【報告】笠置峠古墳が県史跡に指定されました

更新日:2022年02月17日

このたび、笠置峠古墳が、愛媛県の文化財(史跡)に指定されました。

笠置峠古墳では、1997(平成9)年から2008(平成16)年まで、宇和町教育委員会(現西予市教育委員会)と愛媛大学考古学研究室により8次にわたる発掘調査が行われました。その結果、しゃもじ型と形容される平面形を呈し、東西に長軸を持つ全長47mの前方後円墳であること、後円部は二段築成で葺石を巡らせていること、後円部墳頂には中世墓などで攪乱されてはいたものの全長4.58m、幅0.61~0.81mを測る礫積みの竪穴式石槨が存在することなどが確認されました。

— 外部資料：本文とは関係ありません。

(** The default spawner, [@expo/spawn-async] over [child_process.spawn]:
    [child.stdout] is a stream only when stdout is a pipe, an inherited
    stdout goes from the child straight to the terminal, the result
    holds what was read from the pipe, and an exit code other than zero
    rejects. *)
Definition spawnAsync : Spawner := fun command args options =>
  let run := execute command args (child_env options) (cwd options) in
  let piped := match stdout_kind options with pipe => true | _ => false end in
  mkPromise
    (mkChild (if piped then Some (exec_stdout run) else None))
    (match exit_code run with
     | O => Normal (mkResult
                      (if piped && negb (truthy (ignoreStdio options))
                       then exec_stdout run else [])
                      0)
     | S _ => Throw (SpawnError (exit_code run))
     end)
    (match stdout_kind options with inherit => exec_stdout run | _ => [] end).

(** The state of the process: the events so far, the pattern object of
    the module and the file system. *)
Record World : Type := mkWorld {
  trace : list Event;
  pattern : RegExpObject;
  fs : FS
}.

(** The module just loaded. *)
Definition boot (files : FS) : World :=
  mkWorld [] (startPnpmPeerDependencyWarningPattern ansiSource) files.

Definition emit (events : list Event) (w : World) : World :=
  mkWorld (trace w ++ events) (pattern w) (fs w).

(** Asynchronous methods: state passing with rejection. *)
Definition M (A : Type) : Type := World -> Completion A * World.

#[global] Instance M_ret : MRet M := fun A a w => (Normal a, w).
#[global] Instance M_bind : MBind M := fun A B f m w =>
  match m w with
  | (Normal a, w') => f a w'
  | (Throw e, w') => (Throw e, w')
  end.

Definition throw {A} (e : Error) : M A := fun w => (Throw e, w).
Definition tell (events : list Event) : M unit := fun w => (Normal tt, emit events w).

(** [await promise] *)
Definition await (p : SpawnPromise) : M SpawnResult := fun w => (settled p, w).

(** [assert(value, message)] on an optional string; hands back the
    string it found. *)
Definition assert (value : option string) (message : string) : M string :=
  match value with
  | Some (String c s) => mret (String c s)
  | Some EmptyString | None => throw (AssertionError message)
  end.

(** [class PnpmPackageManager] (lines 55-59) *)
Record PnpmPackageManager : Type := mkPnpm {
  options : SpawnOptions;
  log : Logger;
  spawner : Spawner
}.

(** [constructor({ cwd, log, silent, spawner })] (lines 60-75) *)
Definition constructor (cwd : option string) (log : option Logger)
    (silent : option bool) (spawner : option Spawner) : PnpmPackageManager :=
  mkPnpm
    (mkSpawnOptions
       (* { ...process.env, ...DISABLE_ADS_ENV }: the later spread wins *)
       (Some (DISABLE_ADS_ENV ∪ process_env))
       cwd
       (if truthy silent then None else Some (StdioList inherit inherit pipe))
       (if truthy silent then Some true else None))
    (default console_log log)
    (default spawnAsync spawner).

(** [this.log(message)] *)
Definition call_log (this : PnpmPackageManager) (message : string) : M unit :=
  tell [Log (log this) message].

(** [this.spawner(command, args, options)]: the call, and what the child
    sends to an inherited stdout. *)
Definition call_spawner (this : PnpmPackageManager) (command : string)
    (args : list string) (o : SpawnOptions) : M SpawnPromise := fun w =>
  let promise := spawner this command args o in
  (Normal promise,
   emit (Spawn command args o ::
         match inherited promise with [] => [] | chunk => [Inherited chunk] end) w).

(** [stream.pipe(split(...)).pipe(new PnpmStdoutTransform()).pipe(process.stdout)]
    (lines 143-146), run until the stream ends. *)
Definition pipe_stdout (stream : jsstring) : M unit := fun w =>
  let '(chunks, re) := run (pattern w) (split stream) in
  (Normal tt, mkWorld (trace w ++ Pipe :: map StdoutWrite chunks) re (fs w)).

(** [_runAsync(args)] (lines 135-149) *)
Definition _runAsync (this : PnpmPackageManager) (args : list string) : M SpawnResult :=
  (if negb (truthy (ignoreStdio (options this)))
   then call_log this ("> pnpm " +:+ join " " args)
   else mret tt) ;;
  promise ← call_spawner this "pnpm" args (with_ignoreStdio false (options this)) ;
  match stdout (child promise) with
  | Some stream =>
      if negb (truthy (ignoreStdio (options this))) then pipe_stdout stream else mret tt
  | None => mret tt
  end ;;
  await promise.

(** The public operations (lines 81-132). *)
Definition installAsync (this : PnpmPackageManager) : M unit :=
  _runAsync this ["install"] ;; mret tt.

Definition addWithParametersAsync (this : PnpmPackageManager)
    (names parameters : list string) : M unit :=
  match names with
  | [] => installAsync this
  | _ :: _ => _runAsync this ("add" :: parameters ++ names) ;; mret tt
  end.

Definition addAsync (this : PnpmPackageManager) (names : list string) : M unit :=
  addWithParametersAsync this names [].

Definition addDevAsync (this : PnpmPackageManager) (names : list string) : M unit :=
  match names with
  | [] => installAsync this
  | _ :: _ => _runAsync this ("add" :: "--save-dev" :: names) ;; mret tt
  end.

Definition addGlobalAsync (this : PnpmPackageManager) (names : list string) : M unit :=
  match names with
  | [] => installAsync this
  | _ :: _ => _runAsync this ("add" :: "--global" :: names) ;; mret tt
  end.

Definition removeAsync (this : PnpmPackageManager) (names : list string) : M unit :=
  _runAsync this ("remove" :: names) ;; mret tt.

(** [{ stdio: 'pipe' }], the options of the two queries. *)
Definition captured : SpawnOptions := mkSpawnOptions None None (Some (StdioAll pipe)) None.

Definition versionAsync (this : PnpmPackageManager) : M jsstring :=
  promise ← call_spawner this "pnpm" ["--version"] captured ;
  result ← await promise ;
  mret (trim (result_stdout result)).

Definition getConfigAsync (this : PnpmPackageManager) (key : string) : M jsstring :=
  promise ← call_spawner this "pnpm" ["config"; "get"; key] captured ;
  result ← await promise ;
  mret (trim (result_stdout result)).

(** [fs.existsSync(path)] and [rimraf.sync(path)] *)
Definition fs_existsSync (path : string) : M bool := fun w =>
  (Normal (existsSync path (fs w)), emit [ExistsSync path] w).

Definition fs_rimraf (path : string) : M unit := fun w =>
  (Normal tt, mkWorld (trace w ++ [RimrafSync path]) (pattern w) (rimraf_sync path (fs w))).

Definition removeLockfileAsync (this : PnpmPackageManager) : M unit :=
  dir ← assert (cwd (options this)) "cwd required for PnpmPackageManager.removeLockfileAsync" ;
  let lockfilePath := path_join dir "pnpm-lock.yaml" in
  fs_existsSync lockfilePath ≫= fun present : bool =>
  if present then fs_rimraf lockfilePath else mret tt.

出土遺物には、土器(直口壺、高坏、二重口縁壺、小型壺、小型甕、大型甕等)、食物形土製品、土師質土器、鉄器(剣(または槍)、袋状鉄斧、刀子、鉇、棒状鉄製品、方形鍬鋤先、鎌)、石器(石杵、敲石、打製石鏃)、銅銭(煕寧元宝、寛永通宝)があり、出土土器から古墳の時期は古墳時代前期古相(布留0~1式)だと考えられています。また、直口壺や高坏、食物形土製品から、竪穴式石槨(主体部)に被葬者が納棺され古墳が完成した後に、主体部上に飲食物を供える儀礼が執り行われたと考えられています。

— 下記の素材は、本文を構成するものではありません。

(** * MarkBridge: the Confluence-to-Markdown transformation pipeline

    A shallow embedding of the content script
    [extension/content-scripts/confluence.js] and of the table rules of the
    popup script, together with the properties that the design document
    states about them.

    JavaScript strings are sequences of UTF-16 code units; they are modelled
    as lists of [N].  The DOM is modelled as a tree of element and text
    nodes; tables get a typed view (sections, rows, cells) that follows
    [HTMLTableElement.rows] and [HTMLTableRowElement.cells]. *)

From Stdlib Require Import ZArith NArith Lia.
From Stdlib Require Import Strings.String Strings.Ascii.
From stdpp Require Import base list option gmap.

Local Open Scope Z_scope.
Set Warnings "-register-all".

(* ===================================================================== *)
(** ** JavaScript strings *)
(* ===================================================================== *)

Module Js.

(** A string is its sequence of UTF-16 code units. *)
Abbreviation jsstring := (list N).

(** Embedding of an ASCII literal of the source. *)
Definition str (s : string) : jsstring :=
  map N_of_ascii (list_ascii_of_string s).
#[global] Arguments str s%_string.

Definition eqb (a b : jsstring) : bool := bool_decide (a = b).

(** [WhiteSpace] and [LineTerminator] of ECMAScript: what [\s] matches and
    what [String.prototype.trim] strips. *)
Definition isSpace (c : N) : bool :=
  ((9 <=? c) && (c <=? 13))%N
  || (c =? 32)%N || (c =? 160)%N || (c =? 5760)%N
  || ((8192 <=? c) && (c <=? 8202))%N
  || (c =? 8232)%N || (c =? 8233)%N || (c =? 8239)%N
  || (c =? 8287)%N || (c =? 12288)%N || (c =? 65279)%N.

(** [\w] is [[A-Za-z0-9_]]. *)
Definition isWord (c : N) : bool :=
  ((48 <=? c) && (c <=? 57))%N
  || ((65 <=? c) && (c <=? 90))%N
  || ((97 <=? c) && (c <=? 122))%N
  || (c =? 95)%N.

西予市宇和町と八幡浜市との分水嶺、標高411mを越える丘陵上に立地しており、平地との比高差は200mを測ります。墳頂からは南に宇和盆地、北に八幡浜、西に佐田岬半島と宇和海を、天候に恵まれれば九州を望むことができます。また、宇和盆地と八幡浜をつなぐ笠置街道(国史跡・八幡浜街道笠置峠越/歴史の道100選)に近接しており、この場所が意識的に選地されたものと考えられます。

なお、古墳へは麓から林道または旧街道(国史跡 八幡浜街道笠置峠越)を経ていくことができますが、いずれも大半が未舗装であるため通行には十分ご注意ください(徒歩約50分、車約10分)。